Quel giorno il Milan si schierò così: Galli, Tassotti, Maldini, Costacurta, Baresi, Colombo, Donadoni, Viviani, Van Basten, Ancelotti, Virdis. Purtroppo il mio supereroe Ruud Gullit non era in campo, ma ero felice lo stesso: anche se da lontano, le maglie dei miei idoli sembravano ancora più belle viste dal vivo. Prima della partita avvenne un fatto storico: Van Basten uscì dal campo, per poi rientrare subito dopo e mostrare qualcosa che luccicava. Io non sapevo cosa fosse, ma tutti applaudivano per cui feci altrettanto, inebriato di felicità. Ebbene… era il Pallone d’oro!

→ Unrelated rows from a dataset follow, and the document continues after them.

(** *** The searches by extensible attributes *)

Lemma collect_field_if_present_all key items :
  forall out log,
    Forall is_object items ->
    collect_field_if_present key items out log =
      (Ok (out ++ fields_present key items)%list, log).
Proof.
  induction items as [|item items IH]; intros out log H;
    inversion H as [|? ? [o ->] Hrest]; subst.
  - cbn. unfold ret. now rewrite app_nil_r.
  - cbn [collect_field_if_present fields_present flat_map].
    unfold bind at 1, lift at 1. cbn [py_in]. unfold has_key.
    destruct (assoc key o) as [v|] eqn:E.
    + unfold bind at 1, lift at 1. cbn [py_getitem]. rewrite E.
      rewrite (IH _ _ Hrest). unfold fields_present.
      now rewrite <- app_assoc.
    + rewrite (IH _ _ Hrest). reflexivity.
Qed.

(** On a 200 reply with a non-empty list of objects, the searches by
    extensible attributes return the ['network'], respectively the
    ['name'], of the records that have one and pass over the others: the
    result can be the empty list, and [InfobloxNotFoundException] is raised
    for an empty reply only. *)
Theorem extattrs_search_returns_the_fields_present :
  forall attributes log r items,
    status_code r = 200 -> body r = Some (JArr items) -> items <> [] ->
    Forall is_object items ->
    (server log (network_search attributes) = Replied r ->
     get_network_by_extattrs attributes log =
       (Ok (JArr (fields_present "network" items)),
        (log ++ [network_search attributes])%list))
    /\ (server log (host_search attributes) = Replied r ->
        get_host_by_extattrs attributes log =
          (Ok (JArr (fields_present "name" items)),
           (log ++ [host_search attributes])%list)).
Proof.
  intros attributes log r items H200 Hb Hne Hall.
  unfold network_search, host_search.
  split; intros Hs;
    [unfold get_network_by_extattrs | unfold get_host_by_extattrs];
    cbv zeta; unfold bind at 1; rewrite (session_get_200 _ _ _ Hs H200);
    unfold except_ValueError, bind at 1, lift at 1, json_of;
    rewrite Hb, H200; change (200 =? 200) with true; cbv iota;
    unfold bind at 1, lift at 1; cbn [py_len];
    (destruct items as [|item items]; [congruence|]);
    cbn [length Nat.ltb Nat.leb]; unfold bind at 1, lift at 1; cbn [py_iter];
    unfold bind at 1; rewrite (collect_field_if_present_all _ _ _ _ Hall);
    reflexivity.
Qed.


(** *** The characters of an address of one of the three forms *)

Lemma all_in_app cls a b :
  all_in cls (a ++ b) = all_in cls a && all_in cls b.
Proof.
  induction a as [|c a IH]; [reflexivity|].
  change (String c a ++ b) with (String c (a ++ b)). cbn [all_in].
  rewrite IH. now rewrite andb_assoc.
Qed.

Lemma number_address_chars s : number s -> all_in address_char s = true.
Proof.
  intros [_ H]. induction s as [|c s IH]; [reflexivity|].
  cbn [all_in] in *. apply andb_true_iff in H as [Hc Hs].
  unfold address_char at 1. rewrite Hc. cbn [orb]. now apply IH.
Qed.

Lemma dotted_quad_address_chars s :
  dotted_quad s -> all_in address_char s = true.
Proof.
  intros [a [b [c [d [Ha [Hb [Hc [Hd ->]]]]]]]].
  rewrite !all_in_app, (number_address_chars _ Ha), (number_address_chars _ Hb),
    (number_address_chars _ Hc), (number_address_chars _ Hd). reflexivity.
Qed.

Lemma forms_use_address_chars s :
  dotted_quad s \/ cidr_form s \/ range_form s ->
  all_in address_char s = true.
Proof.
  intros [H | [[q [n [Hq [Hn ->]]]] | [q1 [q2 [H1 [H2 ->]]]]]].
  - now apply dotted_quad_address_chars.
  - rewrite !all_in_app, (dotted_quad_address_chars _ Hq),
      (number_address_chars _ Hn). reflexivity.
  - rewrite !all_in_app, (dotted_quad_address_chars _ H1),
      (dotted_quad_address_chars _ H2). reflexivity.
Qed.

End Client.

(** ** Concrete runs *)

Module Runs.
Import Scenario.



(** ["not-an-ip"] matches none of the patterns. *)
Lemma create_host_record_rejects_malformed_witness :
  create_host_record (appliance (ok_list []) down) json_dumps ipam
                     "not-an-ip" "x" None [] =
    (Raise (InfobloxBadInputParameter
              (PMsg "Expected IP or NET address in CIDR format")),
     []).
Proof.
  apply create_host_record_rejects_malformed; reflexivity.
Defined.

Lemma site_attrs_wrapped : wrapped site_attrs.
Proof.
  intros k w [[= <- <-]|[[= <- <-]|[]]]; eexists; reflexivity.
Qed.

Lemma site_attrs_objects : all_objects site_attrs.
Proof.
  intros k w [[= <- <-]|[[= <- <-]|[]]]; eexists; reflexivity.
Qed.

Lemma site_attrs_distinct : NoDup (map fst site_attrs).
Proof.
  repeat constructor; cbn; intuition discriminate.
Qed.

Lemma with_attrs_found : found (ok_list [JObj with_attrs]) with_attrs.
Proof. split; [reflexivity | exists []; reflexivity]. Qed.

(** C7, witness: ["Rack"] is requested from a host that has ["Site"] and
    ["Owner"]; and no name is requested from the network. *)
Lemma extattrs_read_witness :
  (exists a', In a' ["Site"; "Rack"] /\ has_key a' site_attrs = false /\
     stops_with
       (get_host_extattrs (appliance (ok_list [JObj with_attrs]) down) ipam
                          "a.example.com" (Some ["Site"; "Rack"]))
       [] (host_extattrs_lookup ipam "a.example.com")
       (NotFound ("No requested attribute found: " ++ a')))
  /\
  get_network_extattrs (appliance (ok_list [JObj with_attrs]) down) ipam
                       "10.0.1.0/24" None [] =
    (Ok (JObj [("Site", JStr "Lab"); ("Owner", JStr "ops")]),
     [network_extattrs_lookup ipam "10.0.1.0/24"]).
Proof.
  pose proof (extattrs_read (appliance (ok_list [JObj with_attrs]) down) ipam
                [] (ok_list [JObj with_attrs]) with_attrs site_attrs
                with_attrs_found eq_refl site_attrs_wrapped
                site_attrs_distinct) as [Hhost [_ [_ Hnet]]].
  split.
  - apply (Hhost "a.example.com" ["Site"; "Rack"] "Rack").
    + reflexivity.
    + right. now left.
    + reflexivity.
  - apply (Hnet "10.0.1.0/24" None); [reflexivity | now left].
Defined.

(** C9, witness: ["Site"] is requested from a network that has it. *)
Lemma get_network_extattrs_requested_returns_none_witness :
  get_network_extattrs (appliance (ok_list [JObj with_attrs]) down) ipam
                       "10.0.1.0/24" (Some ["Site"]) [] =
    (Ok JNull, [network_extattrs_lookup ipam "10.0.1.0/24"]).
Proof.
  apply (get_network_extattrs_requested_returns_none
           (appliance (ok_list [JObj with_attrs]) down) ipam "10.0.1.0/24"
           ["Site"] [] (ok_list [JObj with_attrs]) with_attrs site_attrs).
  - reflexivity.
  - exact with_attrs_found.
  - reflexivity.
  - exact site_attrs_wrapped.
  - discriminate.
  - intros a [<-|[]]. reflexivity.
Defined.

(** C10, witness: ["Rack"] is to be set on a network that has ["Site"] and
    ["Owner"]. *)
Lemma update_network_extattrs_cannot_add_witness :
  exists a', In a' ["Site"; "Rack"] /\ has_key a' site_attrs = false /\
    stops_with
      (update_network_extattrs (appliance (ok_list [JObj with_attrs]) done)
                               json_dumps ipam "10.0.1.0/24"
                               [("Site", JStr "HQ"); ("Rack", JStr "12")])
      [] (network_extattrs_lookup ipam "10.0.1.0/24")
      (KeyError (JStr a')).
Proof.
  apply (update_network_extattrs_cannot_add
           (appliance (ok_list [JObj with_attrs]) done) json_dumps ipam
           "10.0.1.0/24" [("Site", JStr "HQ"); ("Rack", JStr "12")] "Rack" []
           (ok_list [JObj with_attrs]) with_attrs (JStr other_network_ref)
           site_attrs).
  - reflexivity.
  - exact with_attrs_found.
  - reflexivity.
  - reflexivity.
  - reflexivity.
  - exact site_attrs_objects.
  - right. now left.
  - reflexivity.
Defined.

(** *** Runs on which the code departs from the specification *)

(** C2: [delete_fixed_address(..., not_found_fail=False)] when the lookup
    answers 200 with an empty list.  No DELETE is issued, but the outcome
    is neither [InfobloxNotFoundException] nor [None]: the [None] returned
    by the lookup is subscripted and [TypeError] is raised. *)
Theorem delete_fixed_address_no_match_flag_off :
  delete_fixed_address (appliance (ok_list []) done) py_repr ipam
                       "10.0.0.5" "aa:bb:cc:dd:ee:ff" false [] =
    (Raise TypeError,
     [fixed_address_lookup ipam "10.0.0.5" "aa:bb:cc:dd:ee:ff"])
  /\
  existsb is_mutation
    (snd (delete_fixed_address (appliance (ok_list []) done) py_repr ipam
                               "10.0.0.5" "aa:bb:cc:dd:ee:ff" false []))
  = false.
Proof. split; vm_compute; reflexivity. Qed.

(** C3: the network (the container) is found and the allocation call is
    answered with status 400 and the exhaustion body.  [Session.request]
    raises [HTTPError] for the status, so neither
    [InfobloxNoIPavailableException] nor
    [InfobloxNoNetworkAvailableException] is raised. *)
Theorem exhaustion_surfaces_as_http_error :
  fst (get_next_available_ip
         (appliance (ok_list [network_10])
                    (Replied (mkResponse 400 (Some exhausted))))
         ipam "10.0.0.0/24" [])
    = Raise (HTTPError 400)
  /\
  fst (get_next_available_network
         (appliance (ok_list [container_10])
                    (Replied (mkResponse 400 (Some exhausted))))
         py_repr ipam "10.0.0.0/8" 24 [])
    = Raise (HTTPError 400).
Proof. split; vm_compute; reflexivity. Qed.

(** C4: the lookup of [update_cname_record] answers 200 with two records.
    Nothing is raised: the function returns [None] after the lookup, and
    no PUT is issued. *)
Theorem update_cname_record_two_matches_silent :
  update_cname_record (appliance (ok_list [cname_1; cname_2]) done)
                      json_dumps ipam "c.example.com" "www.example.com" [] =
    (Ok JNull, [cname_update_lookup json_dumps ipam "www.example.com"]).
Proof. vm_compute. reflexivity. Qed.

(** C5: with [not_found_fail=False] and no fixed address on the appliance,
    [get_fixed_address] returns [None] and [delete_fixed_address], which
    calls it, raises [TypeError]. *)
Theorem delete_fixed_address_flag_off_raises :
  fst (get_fixed_address (appliance (ok_list []) done) ipam
                         "10.0.0.5" "aa:bb:cc:dd:ee:ff" None false [])
    = Ok JNull
  /\
  fst (delete_fixed_address (appliance (ok_list []) done) py_repr ipam
                            "10.0.0.5" "aa:bb:cc:dd:ee:ff" false [])
    = Raise TypeError.
Proof. split; vm_compute; reflexivity. Qed.

(** C8: the host [b.example.com] has the alias list [["www.example.com"]]
    and the alias [ftp.example.com] is to be deleted.  [list.remove] raises
    [ValueError], and the function raises [InfobloxGeneralException] with
    the lookup response, not [InfobloxNotFoundException]. *)
Theorem delete_host_alias_absent_from_list :
  delete_host_alias (appliance (ok_list [host_b]) done) json_dumps ipam
                    "b.example.com" "ftp.example.com" [] =
    (Raise (InfobloxGeneralException (PResp (ok_list [host_b]))),
     [host_aliases_lookup ipam "b.example.com"]).
Proof. vm_compute. reflexivity. Qed.

(** C6: the address [10.0.0.5] followed by a newline is none of the three
    forms [a.b.c.d], [a.b.c.d/n] and [a.b.c.d-e.f.g.h], yet it passes the
    validation, because [$] also matches before a final newline: the POST
    is issued with the newline in the address, and the caller gets what the
    appliance answers, not [InfobloxBadInputParameter]. *)
Theorem create_host_record_accepts_trailing_newline :
  ~ (dotted_quad address_with_newline \/ cidr_form address_with_newline \/
     range_form address_with_newline)
  /\ create_host_record (appliance bad_request down) json_dumps ipam
                        address_with_newline "c.example.com" None [] =
       (Raise (HTTPError 400),
        [host_create_request json_dumps ipam
           (host_payload ipam "c.example.com" address_with_newline)]).
Proof.
  split.
  - intros H. apply forms_use_address_chars in H. vm_compute in H.
    discriminate H.
  - vm_compute. reflexivity.
Qed.

(** *** Runs of the summaries *)

Lemma lookup_without_match_stops_witness :
  stops_with
    (delete_host_record (appliance (ok_list []) down) ipam "a.example.com")
    [] (host_lookup ipam "a.example.com")
    (NotFound ("No requested host found: " ++ "a.example.com")).
Proof.
  refine (proj1 (lookup_without_match_stops (appliance (ok_list []) down)
                   json_dumps py_repr ipam [] (ok_list []) _)
                "a.example.com" _).
  - split; reflexivity.
  - reflexivity.
Defined.

Lemma allocation_returns_first_unit_witness :
  get_next_available_ip (appliance (ok_list [network_10]) (Replied allocated_ip))
                        ipam "10.0.0.0/24" [] =
    (Ok (JStr "10.0.0.7"),
     [network_lookup ipam "10.0.0.0/24"; next_ip_call ipam network_10_ref]).
Proof.
  refine (proj1 (allocation_returns_first_unit
                   (appliance (ok_list [network_10]) (Replied allocated_ip))
                   py_repr ipam [] (ok_list [network_10]) _ network_10_ref
                   allocated_ip _ _ _ _ _)
                "10.0.0.0/24" (JStr "10.0.0.7") [] _ _ _).
  - split; [reflexivity | exists []; reflexivity].
  - reflexivity.
  - reflexivity.
  - reflexivity.
  - reflexivity.
  - reflexivity.
  - reflexivity.
Defined.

Il Milan vinse 2-1 con i gol di Colombo e Ancelotti. Della partita ricordo poco, ma i giorni successivi ero felicissimo, raccontavo a tutti che ero stato a vedere il mio Milan. Fu il prologo di un grande amore che in seguito mi ha portato ad abbonarmi: ora siamo a 9 anni consecutivi… Ho un solo rimpianto: avrei preferito che quel giorno fosse stato il 5 maggio, e non perché mi piaccia Alessandro Manzoni!